═══ PROVIDED ENTRIES ═══
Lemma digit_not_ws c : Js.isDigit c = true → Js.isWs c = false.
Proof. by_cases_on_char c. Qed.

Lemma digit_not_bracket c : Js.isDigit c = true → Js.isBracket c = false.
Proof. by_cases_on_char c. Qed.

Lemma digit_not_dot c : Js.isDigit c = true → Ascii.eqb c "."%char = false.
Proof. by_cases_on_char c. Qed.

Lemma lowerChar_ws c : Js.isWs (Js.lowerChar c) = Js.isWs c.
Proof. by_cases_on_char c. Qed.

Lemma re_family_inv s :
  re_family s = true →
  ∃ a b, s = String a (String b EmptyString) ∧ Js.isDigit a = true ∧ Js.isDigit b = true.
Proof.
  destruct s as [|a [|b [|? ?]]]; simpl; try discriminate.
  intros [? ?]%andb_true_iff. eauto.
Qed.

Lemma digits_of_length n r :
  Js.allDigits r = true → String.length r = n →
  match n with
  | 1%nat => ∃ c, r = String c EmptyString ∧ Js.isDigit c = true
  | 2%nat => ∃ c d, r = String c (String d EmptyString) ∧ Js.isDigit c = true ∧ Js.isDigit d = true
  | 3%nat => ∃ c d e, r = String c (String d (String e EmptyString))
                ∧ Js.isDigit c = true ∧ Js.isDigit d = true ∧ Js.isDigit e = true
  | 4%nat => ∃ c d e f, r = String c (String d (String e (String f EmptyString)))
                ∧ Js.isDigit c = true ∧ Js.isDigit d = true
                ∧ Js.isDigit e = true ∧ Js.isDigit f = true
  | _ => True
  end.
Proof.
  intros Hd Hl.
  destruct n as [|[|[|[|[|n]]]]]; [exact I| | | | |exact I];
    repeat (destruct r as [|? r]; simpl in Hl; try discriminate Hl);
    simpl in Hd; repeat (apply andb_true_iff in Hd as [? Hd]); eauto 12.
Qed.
═══
═══ PROVIDED ENTRIES ═══
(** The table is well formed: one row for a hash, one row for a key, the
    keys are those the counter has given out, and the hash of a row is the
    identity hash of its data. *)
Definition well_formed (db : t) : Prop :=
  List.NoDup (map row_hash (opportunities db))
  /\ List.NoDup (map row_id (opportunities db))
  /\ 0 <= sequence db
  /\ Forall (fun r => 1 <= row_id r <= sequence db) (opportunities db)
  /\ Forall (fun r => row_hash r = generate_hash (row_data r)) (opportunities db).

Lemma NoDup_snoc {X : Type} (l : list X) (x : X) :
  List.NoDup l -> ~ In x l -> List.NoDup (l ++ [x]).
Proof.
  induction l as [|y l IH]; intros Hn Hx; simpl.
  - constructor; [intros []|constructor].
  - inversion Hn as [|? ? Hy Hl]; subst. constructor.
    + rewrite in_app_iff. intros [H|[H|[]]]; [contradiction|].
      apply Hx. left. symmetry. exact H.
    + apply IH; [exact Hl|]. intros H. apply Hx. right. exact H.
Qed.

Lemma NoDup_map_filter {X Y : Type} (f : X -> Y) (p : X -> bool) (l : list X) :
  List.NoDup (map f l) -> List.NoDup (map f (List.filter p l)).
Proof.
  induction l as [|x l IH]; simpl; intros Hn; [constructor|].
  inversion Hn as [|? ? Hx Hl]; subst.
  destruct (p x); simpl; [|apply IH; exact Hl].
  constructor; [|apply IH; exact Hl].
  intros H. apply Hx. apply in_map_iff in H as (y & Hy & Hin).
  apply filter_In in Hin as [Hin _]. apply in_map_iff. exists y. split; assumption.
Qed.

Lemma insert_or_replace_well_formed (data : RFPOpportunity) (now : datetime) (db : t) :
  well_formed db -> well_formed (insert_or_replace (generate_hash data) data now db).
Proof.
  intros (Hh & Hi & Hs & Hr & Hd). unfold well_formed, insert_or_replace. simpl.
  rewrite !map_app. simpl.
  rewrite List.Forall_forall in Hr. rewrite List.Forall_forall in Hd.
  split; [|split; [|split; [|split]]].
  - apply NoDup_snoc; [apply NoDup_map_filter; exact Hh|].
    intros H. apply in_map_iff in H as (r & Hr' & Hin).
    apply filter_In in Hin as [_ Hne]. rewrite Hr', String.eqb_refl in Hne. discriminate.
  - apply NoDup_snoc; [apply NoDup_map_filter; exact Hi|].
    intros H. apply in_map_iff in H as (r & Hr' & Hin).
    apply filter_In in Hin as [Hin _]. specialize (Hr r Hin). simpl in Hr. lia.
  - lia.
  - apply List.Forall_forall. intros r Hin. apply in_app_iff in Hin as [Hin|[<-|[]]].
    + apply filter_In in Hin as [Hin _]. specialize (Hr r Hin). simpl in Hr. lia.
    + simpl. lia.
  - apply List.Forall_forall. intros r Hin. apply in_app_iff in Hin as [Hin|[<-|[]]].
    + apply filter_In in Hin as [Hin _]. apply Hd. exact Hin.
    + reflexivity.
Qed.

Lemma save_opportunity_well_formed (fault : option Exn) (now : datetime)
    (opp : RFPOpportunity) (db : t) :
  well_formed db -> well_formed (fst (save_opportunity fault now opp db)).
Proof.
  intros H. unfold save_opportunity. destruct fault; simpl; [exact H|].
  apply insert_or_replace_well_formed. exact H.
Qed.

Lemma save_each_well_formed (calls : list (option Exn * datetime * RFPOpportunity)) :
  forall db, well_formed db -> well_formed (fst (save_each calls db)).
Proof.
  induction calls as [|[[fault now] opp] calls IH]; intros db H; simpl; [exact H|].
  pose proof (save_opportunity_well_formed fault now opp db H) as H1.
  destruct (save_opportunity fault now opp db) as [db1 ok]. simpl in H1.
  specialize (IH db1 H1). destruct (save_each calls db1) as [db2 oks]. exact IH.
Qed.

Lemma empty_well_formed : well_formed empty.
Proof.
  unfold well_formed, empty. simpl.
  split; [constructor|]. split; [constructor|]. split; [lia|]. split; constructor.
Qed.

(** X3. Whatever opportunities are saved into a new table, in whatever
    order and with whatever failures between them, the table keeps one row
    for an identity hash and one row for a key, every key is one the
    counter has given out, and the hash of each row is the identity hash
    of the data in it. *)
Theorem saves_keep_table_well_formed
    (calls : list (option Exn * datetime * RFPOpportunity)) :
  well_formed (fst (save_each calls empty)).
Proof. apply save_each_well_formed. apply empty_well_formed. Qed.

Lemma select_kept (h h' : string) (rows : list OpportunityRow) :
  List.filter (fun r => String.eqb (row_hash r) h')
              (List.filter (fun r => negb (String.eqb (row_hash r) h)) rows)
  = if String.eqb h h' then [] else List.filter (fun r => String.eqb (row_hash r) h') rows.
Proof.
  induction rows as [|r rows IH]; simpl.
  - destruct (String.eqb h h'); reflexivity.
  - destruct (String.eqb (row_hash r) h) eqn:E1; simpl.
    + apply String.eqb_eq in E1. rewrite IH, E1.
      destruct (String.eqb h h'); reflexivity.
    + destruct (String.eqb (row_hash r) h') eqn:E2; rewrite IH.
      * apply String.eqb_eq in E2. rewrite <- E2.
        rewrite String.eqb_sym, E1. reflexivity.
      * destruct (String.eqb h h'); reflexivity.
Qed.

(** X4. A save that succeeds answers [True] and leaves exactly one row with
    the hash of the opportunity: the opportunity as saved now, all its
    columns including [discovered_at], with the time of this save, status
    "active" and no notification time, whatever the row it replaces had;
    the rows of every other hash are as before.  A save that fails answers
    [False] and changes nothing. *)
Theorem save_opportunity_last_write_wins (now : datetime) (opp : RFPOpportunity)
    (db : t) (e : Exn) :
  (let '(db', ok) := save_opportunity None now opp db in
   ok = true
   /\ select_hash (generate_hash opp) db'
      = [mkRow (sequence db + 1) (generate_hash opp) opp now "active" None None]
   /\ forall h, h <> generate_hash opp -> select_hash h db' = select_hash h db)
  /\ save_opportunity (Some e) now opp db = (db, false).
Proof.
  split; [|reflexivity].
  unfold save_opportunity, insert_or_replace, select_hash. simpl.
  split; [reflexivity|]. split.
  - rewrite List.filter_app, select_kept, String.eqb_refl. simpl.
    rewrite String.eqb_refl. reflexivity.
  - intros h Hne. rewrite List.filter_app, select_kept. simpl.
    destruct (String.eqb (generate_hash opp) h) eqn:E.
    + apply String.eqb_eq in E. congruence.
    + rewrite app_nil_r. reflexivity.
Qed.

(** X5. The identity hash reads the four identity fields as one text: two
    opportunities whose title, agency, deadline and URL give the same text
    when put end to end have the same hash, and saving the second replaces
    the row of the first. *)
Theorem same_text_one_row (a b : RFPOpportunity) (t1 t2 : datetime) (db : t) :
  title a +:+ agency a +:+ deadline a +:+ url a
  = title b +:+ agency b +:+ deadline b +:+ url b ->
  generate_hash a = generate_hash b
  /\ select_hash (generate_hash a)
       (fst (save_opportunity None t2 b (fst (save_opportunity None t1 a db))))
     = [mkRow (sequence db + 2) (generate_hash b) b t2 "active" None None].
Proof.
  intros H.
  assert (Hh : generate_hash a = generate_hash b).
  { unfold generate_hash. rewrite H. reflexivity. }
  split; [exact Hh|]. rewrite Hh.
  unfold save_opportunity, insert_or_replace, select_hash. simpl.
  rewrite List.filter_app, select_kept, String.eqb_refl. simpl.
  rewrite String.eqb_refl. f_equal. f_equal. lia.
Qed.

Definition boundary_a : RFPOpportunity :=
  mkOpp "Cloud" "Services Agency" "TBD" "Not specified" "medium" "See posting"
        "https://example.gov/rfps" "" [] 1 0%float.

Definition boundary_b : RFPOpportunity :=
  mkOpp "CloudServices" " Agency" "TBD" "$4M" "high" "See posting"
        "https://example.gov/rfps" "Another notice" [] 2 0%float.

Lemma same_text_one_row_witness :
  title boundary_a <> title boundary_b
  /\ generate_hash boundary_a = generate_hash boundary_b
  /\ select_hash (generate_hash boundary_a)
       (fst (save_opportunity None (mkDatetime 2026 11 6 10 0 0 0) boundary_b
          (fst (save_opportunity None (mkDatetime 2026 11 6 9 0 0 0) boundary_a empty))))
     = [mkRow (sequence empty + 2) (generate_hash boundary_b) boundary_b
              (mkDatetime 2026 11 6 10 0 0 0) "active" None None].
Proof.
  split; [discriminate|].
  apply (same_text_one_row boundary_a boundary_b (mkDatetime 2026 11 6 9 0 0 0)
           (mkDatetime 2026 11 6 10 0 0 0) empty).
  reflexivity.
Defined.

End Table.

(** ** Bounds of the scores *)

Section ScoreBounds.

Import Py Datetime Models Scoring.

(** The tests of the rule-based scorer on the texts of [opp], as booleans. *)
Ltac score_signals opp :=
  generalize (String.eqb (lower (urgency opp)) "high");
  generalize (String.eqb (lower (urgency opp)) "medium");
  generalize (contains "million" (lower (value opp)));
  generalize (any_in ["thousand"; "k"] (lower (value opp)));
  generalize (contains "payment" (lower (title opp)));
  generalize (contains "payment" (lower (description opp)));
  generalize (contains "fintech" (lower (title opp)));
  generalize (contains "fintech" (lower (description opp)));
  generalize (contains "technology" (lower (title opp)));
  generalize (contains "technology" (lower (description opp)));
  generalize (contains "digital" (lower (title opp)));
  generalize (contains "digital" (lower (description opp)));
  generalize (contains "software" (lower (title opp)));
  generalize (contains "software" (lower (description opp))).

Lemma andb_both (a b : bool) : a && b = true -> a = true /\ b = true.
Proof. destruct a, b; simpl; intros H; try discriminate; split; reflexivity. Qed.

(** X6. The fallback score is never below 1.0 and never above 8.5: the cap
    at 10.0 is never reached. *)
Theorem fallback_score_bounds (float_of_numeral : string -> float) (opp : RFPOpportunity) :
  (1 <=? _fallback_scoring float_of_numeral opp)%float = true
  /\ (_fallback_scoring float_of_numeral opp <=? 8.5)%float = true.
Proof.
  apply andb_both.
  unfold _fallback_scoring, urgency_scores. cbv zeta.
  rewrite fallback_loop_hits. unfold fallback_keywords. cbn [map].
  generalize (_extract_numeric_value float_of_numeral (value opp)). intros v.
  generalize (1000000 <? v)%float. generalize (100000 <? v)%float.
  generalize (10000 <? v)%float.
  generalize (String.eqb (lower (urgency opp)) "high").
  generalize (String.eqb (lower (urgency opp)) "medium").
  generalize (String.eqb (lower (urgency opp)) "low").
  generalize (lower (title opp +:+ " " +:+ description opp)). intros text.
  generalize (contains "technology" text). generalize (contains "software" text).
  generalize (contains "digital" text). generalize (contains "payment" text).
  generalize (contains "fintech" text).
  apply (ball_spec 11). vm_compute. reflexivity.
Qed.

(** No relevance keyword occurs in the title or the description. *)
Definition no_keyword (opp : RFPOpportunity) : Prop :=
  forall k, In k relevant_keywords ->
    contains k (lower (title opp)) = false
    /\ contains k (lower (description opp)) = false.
═══
Extract the lines of the preceding material that run from the line with "(** The table" through the line with "- constructor; [intros []|constructor].", inclusive, reproducing them exactly and adding nothing.

(** The table is well formed: one row for a hash, one row for a key, the
    keys are those the counter has given out, and the hash of a row is the
    identity hash of its data. *)
Definition well_formed (db : t) : Prop :=
  List.NoDup (map row_hash (opportunities db))
  /\ List.NoDup (map row_id (opportunities db))
  /\ 0 <= sequence db
  /\ Forall (fun r => 1 <= row_id r <= sequence db) (opportunities db)
  /\ Forall (fun r => row_hash r = generate_hash (row_data r)) (opportunities db).

Lemma NoDup_snoc {X : Type} (l : list X) (x : X) :
  List.NoDup l -> ~ In x l -> List.NoDup (l ++ [x]).
Proof.
  induction l as [|y l IH]; intros Hn Hx; simpl.
  - constructor; [intros []|constructor].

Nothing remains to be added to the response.